→ Work instructions
Write out the following listing's lines from the one with "(** The relevance" to the one with "rewrite <- E5;", exactly, with both included and no others.

→ Provided records
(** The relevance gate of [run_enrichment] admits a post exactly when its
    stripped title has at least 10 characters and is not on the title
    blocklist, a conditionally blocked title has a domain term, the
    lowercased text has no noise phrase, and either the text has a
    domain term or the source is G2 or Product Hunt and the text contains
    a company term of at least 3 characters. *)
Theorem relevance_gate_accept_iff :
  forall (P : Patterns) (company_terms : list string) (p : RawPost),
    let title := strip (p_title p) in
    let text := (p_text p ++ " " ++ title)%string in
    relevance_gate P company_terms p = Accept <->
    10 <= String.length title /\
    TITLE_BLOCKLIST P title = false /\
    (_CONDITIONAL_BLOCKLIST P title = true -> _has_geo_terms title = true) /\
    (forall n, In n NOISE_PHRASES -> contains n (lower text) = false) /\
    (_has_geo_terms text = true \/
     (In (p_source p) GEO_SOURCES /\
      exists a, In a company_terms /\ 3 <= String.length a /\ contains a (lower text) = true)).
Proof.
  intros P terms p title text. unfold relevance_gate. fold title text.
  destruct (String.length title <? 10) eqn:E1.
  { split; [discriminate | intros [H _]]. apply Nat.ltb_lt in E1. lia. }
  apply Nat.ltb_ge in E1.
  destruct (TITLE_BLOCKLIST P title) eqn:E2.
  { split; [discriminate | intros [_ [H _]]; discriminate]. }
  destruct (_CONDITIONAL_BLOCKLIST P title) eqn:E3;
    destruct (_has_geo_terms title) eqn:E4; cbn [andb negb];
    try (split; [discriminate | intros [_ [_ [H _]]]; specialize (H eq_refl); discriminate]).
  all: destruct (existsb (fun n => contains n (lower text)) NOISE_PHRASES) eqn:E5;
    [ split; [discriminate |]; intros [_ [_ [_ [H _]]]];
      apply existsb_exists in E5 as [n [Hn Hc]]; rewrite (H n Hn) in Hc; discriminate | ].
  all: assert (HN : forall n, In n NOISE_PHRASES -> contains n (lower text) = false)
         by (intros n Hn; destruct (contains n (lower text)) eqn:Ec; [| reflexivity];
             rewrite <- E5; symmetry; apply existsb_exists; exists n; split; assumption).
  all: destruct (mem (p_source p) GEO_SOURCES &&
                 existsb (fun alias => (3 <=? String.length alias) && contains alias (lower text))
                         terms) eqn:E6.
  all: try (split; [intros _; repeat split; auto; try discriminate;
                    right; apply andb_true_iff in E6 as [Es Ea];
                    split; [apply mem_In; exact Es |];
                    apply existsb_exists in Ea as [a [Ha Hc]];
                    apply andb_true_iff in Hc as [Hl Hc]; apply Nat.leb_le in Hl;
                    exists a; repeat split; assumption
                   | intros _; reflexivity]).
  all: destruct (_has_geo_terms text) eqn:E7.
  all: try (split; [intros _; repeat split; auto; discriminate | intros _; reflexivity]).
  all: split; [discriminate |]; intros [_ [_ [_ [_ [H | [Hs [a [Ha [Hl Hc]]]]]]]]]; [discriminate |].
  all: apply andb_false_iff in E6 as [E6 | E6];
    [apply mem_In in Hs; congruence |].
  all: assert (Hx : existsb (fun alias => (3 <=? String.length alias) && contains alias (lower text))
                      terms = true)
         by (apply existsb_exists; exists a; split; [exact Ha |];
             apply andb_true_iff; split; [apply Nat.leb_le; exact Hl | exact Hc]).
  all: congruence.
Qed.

* * *

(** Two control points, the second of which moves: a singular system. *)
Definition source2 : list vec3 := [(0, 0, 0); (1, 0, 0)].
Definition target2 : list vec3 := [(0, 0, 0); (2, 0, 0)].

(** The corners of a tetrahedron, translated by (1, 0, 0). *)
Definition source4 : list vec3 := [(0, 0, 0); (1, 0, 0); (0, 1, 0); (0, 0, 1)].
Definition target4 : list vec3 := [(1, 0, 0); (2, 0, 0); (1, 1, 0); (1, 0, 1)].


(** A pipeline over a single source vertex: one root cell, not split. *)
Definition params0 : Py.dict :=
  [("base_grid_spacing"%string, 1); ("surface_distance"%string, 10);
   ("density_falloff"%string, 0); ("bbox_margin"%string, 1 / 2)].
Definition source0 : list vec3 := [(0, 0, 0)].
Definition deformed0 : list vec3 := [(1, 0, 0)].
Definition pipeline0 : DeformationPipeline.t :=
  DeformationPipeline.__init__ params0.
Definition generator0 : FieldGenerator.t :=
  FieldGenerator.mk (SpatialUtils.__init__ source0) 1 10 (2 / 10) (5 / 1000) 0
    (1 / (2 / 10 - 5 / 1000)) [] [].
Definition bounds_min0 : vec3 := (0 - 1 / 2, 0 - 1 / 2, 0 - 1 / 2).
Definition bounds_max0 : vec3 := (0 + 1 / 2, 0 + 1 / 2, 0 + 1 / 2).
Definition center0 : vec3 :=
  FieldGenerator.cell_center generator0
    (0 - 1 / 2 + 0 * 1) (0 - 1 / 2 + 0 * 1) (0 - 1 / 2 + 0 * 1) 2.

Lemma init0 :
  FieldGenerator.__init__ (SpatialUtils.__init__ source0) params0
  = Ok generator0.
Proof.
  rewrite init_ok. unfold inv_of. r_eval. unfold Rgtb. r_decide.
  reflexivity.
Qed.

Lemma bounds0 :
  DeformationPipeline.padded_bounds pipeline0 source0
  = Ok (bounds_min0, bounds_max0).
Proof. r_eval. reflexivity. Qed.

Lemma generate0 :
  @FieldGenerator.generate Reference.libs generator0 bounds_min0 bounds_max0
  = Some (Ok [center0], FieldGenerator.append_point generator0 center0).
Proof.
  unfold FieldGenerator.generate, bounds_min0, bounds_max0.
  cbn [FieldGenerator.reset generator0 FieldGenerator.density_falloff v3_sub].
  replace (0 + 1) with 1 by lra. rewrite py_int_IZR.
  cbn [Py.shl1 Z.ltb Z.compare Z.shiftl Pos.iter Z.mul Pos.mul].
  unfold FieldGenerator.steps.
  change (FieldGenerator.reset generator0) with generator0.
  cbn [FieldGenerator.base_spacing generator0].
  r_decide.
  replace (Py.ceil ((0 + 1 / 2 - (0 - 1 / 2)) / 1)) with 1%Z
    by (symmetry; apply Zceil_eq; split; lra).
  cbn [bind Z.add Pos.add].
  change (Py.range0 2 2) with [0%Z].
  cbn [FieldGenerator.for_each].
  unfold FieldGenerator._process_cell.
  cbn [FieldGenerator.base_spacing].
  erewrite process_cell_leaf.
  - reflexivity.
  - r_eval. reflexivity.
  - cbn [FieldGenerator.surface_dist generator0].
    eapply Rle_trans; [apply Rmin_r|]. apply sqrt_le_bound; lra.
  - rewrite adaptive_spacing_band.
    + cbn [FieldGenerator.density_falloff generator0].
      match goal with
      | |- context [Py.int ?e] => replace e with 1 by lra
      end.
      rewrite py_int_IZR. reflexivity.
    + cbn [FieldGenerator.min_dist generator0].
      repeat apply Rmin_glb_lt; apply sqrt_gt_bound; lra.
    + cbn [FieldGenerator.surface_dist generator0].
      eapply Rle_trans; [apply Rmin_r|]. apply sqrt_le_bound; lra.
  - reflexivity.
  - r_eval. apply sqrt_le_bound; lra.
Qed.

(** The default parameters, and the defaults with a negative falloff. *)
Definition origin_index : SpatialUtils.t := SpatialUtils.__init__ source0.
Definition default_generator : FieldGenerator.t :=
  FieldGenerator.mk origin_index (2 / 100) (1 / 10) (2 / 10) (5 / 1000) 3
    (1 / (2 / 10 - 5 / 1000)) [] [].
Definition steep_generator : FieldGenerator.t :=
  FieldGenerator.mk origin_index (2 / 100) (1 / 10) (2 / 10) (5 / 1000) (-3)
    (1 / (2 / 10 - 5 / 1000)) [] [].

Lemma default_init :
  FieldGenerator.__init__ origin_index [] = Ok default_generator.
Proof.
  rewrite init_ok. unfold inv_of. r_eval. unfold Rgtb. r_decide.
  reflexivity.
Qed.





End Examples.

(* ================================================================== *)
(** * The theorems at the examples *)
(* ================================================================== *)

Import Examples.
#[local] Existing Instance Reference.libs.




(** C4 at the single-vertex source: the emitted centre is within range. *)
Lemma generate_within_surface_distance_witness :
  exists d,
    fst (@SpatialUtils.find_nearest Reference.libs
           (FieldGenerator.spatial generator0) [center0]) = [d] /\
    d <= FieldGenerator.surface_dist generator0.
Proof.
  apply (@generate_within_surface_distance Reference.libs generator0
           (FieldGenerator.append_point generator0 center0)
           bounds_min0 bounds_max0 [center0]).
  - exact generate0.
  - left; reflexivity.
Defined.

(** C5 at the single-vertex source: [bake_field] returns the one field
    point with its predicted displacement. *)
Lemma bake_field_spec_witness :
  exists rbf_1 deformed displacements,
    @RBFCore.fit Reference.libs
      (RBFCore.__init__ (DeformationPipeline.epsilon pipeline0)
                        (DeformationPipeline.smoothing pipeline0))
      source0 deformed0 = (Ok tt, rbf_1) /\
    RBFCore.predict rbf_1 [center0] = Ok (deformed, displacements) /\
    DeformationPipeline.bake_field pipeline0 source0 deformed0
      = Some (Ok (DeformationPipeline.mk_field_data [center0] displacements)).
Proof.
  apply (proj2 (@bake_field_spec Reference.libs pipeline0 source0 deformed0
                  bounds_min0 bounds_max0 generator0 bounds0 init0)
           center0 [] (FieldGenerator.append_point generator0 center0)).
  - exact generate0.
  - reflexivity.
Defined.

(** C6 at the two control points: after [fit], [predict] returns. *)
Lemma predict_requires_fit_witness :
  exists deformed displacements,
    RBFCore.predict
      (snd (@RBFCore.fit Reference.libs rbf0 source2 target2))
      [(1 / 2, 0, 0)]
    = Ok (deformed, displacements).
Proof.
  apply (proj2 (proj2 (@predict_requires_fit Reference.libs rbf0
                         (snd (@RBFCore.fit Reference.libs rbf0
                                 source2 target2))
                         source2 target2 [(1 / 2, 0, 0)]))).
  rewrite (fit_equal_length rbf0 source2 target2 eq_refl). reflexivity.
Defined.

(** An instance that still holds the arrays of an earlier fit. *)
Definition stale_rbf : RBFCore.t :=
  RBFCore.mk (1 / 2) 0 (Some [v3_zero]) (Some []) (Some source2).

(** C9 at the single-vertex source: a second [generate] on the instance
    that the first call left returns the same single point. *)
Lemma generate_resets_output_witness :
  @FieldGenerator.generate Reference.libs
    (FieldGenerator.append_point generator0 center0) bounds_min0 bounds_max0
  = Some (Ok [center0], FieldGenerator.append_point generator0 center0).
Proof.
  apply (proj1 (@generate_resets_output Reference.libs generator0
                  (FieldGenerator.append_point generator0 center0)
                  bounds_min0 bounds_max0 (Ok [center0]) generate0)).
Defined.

→ Answer box
(** The relevance gate of [run_enrichment] admits a post exactly when its
    stripped title has at least 10 characters and is not on the title
    blocklist, a conditionally blocked title has a domain term, the
    lowercased text has no noise phrase, and either the text has a
    domain term or the source is G2 or Product Hunt and the text contains
    a company term of at least 3 characters. *)
Theorem relevance_gate_accept_iff :
  forall (P : Patterns) (company_terms : list string) (p : RawPost),
    let title := strip (p_title p) in
    let text := (p_text p ++ " " ++ title)%string in
    relevance_gate P company_terms p = Accept <->
    10 <= String.length title /\
    TITLE_BLOCKLIST P title = false /\
    (_CONDITIONAL_BLOCKLIST P title = true -> _has_geo_terms title = true) /\
    (forall n, In n NOISE_PHRASES -> contains n (lower text) = false) /\
    (_has_geo_terms text = true \/
     (In (p_source p) GEO_SOURCES /\
      exists a, In a company_terms /\ 3 <= String.length a /\ contains a (lower text) = true)).
Proof.
  intros P terms p title text. unfold relevance_gate. fold title text.
  destruct (String.length title <? 10) eqn:E1.
  { split; [discriminate | intros [H _]]. apply Nat.ltb_lt in E1. lia. }
  apply Nat.ltb_ge in E1.
  destruct (TITLE_BLOCKLIST P title) eqn:E2.
  { split; [discriminate | intros [_ [H _]]; discriminate]. }
  destruct (_CONDITIONAL_BLOCKLIST P title) eqn:E3;
    destruct (_has_geo_terms title) eqn:E4; cbn [andb negb];
    try (split; [discriminate | intros [_ [_ [H _]]]; specialize (H eq_refl); discriminate]).
  all: destruct (existsb (fun n => contains n (lower text)) NOISE_PHRASES) eqn:E5;
    [ split; [discriminate |]; intros [_ [_ [_ [H _]]]];
      apply existsb_exists in E5 as [n [Hn Hc]]; rewrite (H n Hn) in Hc; discriminate | ].
  all: assert (HN : forall n, In n NOISE_PHRASES -> contains n (lower text) = false)
         by (intros n Hn; destruct (contains n (lower text)) eqn:Ec; [| reflexivity];
             rewrite <- E5; symmetry; apply existsb_exists; exists n; split; assumption).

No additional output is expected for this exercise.